(** * biocharv5: the circular-flow diagram renderer and the auth middleware

    A shallow embedding of

    - [src/unnamed/part_006]: the [CircularSankeyHomepage] component with the
      staged reveal ([ANIMATION_PHASES], [getNodePhase], [getLinkPhase],
      [getPhaseStartTime], [generateLinkPath], the link and node passes, the
      viewport fit and the particle scheduling);
    - [src/unnamed/part_005]: the earlier copy of the same component (one
      curve direction per loop, no staged reveal);
    - [src/middleware.ts]: the basic-auth gate;
    - [src/unnamed/part_004]: the two versions of the tooltip placement;
    - [src/unnamed/part_002]: the toggle of the home page;
    - [src/unnamed/part_001]: the configuration of the detail page a click
      on a node leads to.

    Numbers.  A TypeScript [number] is an IEEE double.  Coordinates, sizes,
    opacities and times are modelled as exact rationals [Q]: rounding is left
    out, and every statement below about numeric values is a statement of
    exact arithmetic, compared with [==].  Division by zero is [0] in [Q] and
    [Infinity]/[NaN] in the source, so statements that divide carry the
    hypothesis that the divisor is positive.  Array indices and phase numbers
    are integers ([nat], [Z]).

    Paths.  [generateLinkPath] returns the text of an SVG [d] attribute built
    by a template literal.  The text is modelled by the list of path commands
    it spells, one constructor per command letter, with the interpolated
    numbers as arguments; the empty string is the empty list. *)

From Stdlib Require Import ZArith QArith Qminmax Qround Qabs Lqa Lia.
From Stdlib Require Import List String Ascii Bool DecimalString.
From stdpp Require Import gmap strings.
Import ListNotations.

Local Open Scope Q_scope.

(** ** JavaScript values *)

(** [a < b] on numbers. *)
Definition Qltb (a b : Q) : bool := negb (Qle_bool b a).

(** Truthiness of a number that is present: [0] is falsy. *)
Definition truthy_num (q : Q) : bool := negb (Qeq_bool q 0).

(** [v || d] for an optional number: [undefined] and [0] give [d]. *)
Definition num_or (v : option Q) (d : Q) : Q :=
  match v with
  | Some q => if truthy_num q then q else d
  | None => d
  end.

(** Truthiness of an optional string: [undefined]/[null] and [''] are falsy. *)
Definition truthy_str (v : option string) : bool :=
  match v with
  | Some s => negb (String.eqb s "")
  | None => false
  end.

Problem to solve: Wherever the string "falsy" shows up in the material, copy the line that holds it.

Written solution:
(** Truthiness of a number that is present: [0] is falsy. *)
(** Truthiness of an optional string: [undefined]/[null] and [''] are falsy. *)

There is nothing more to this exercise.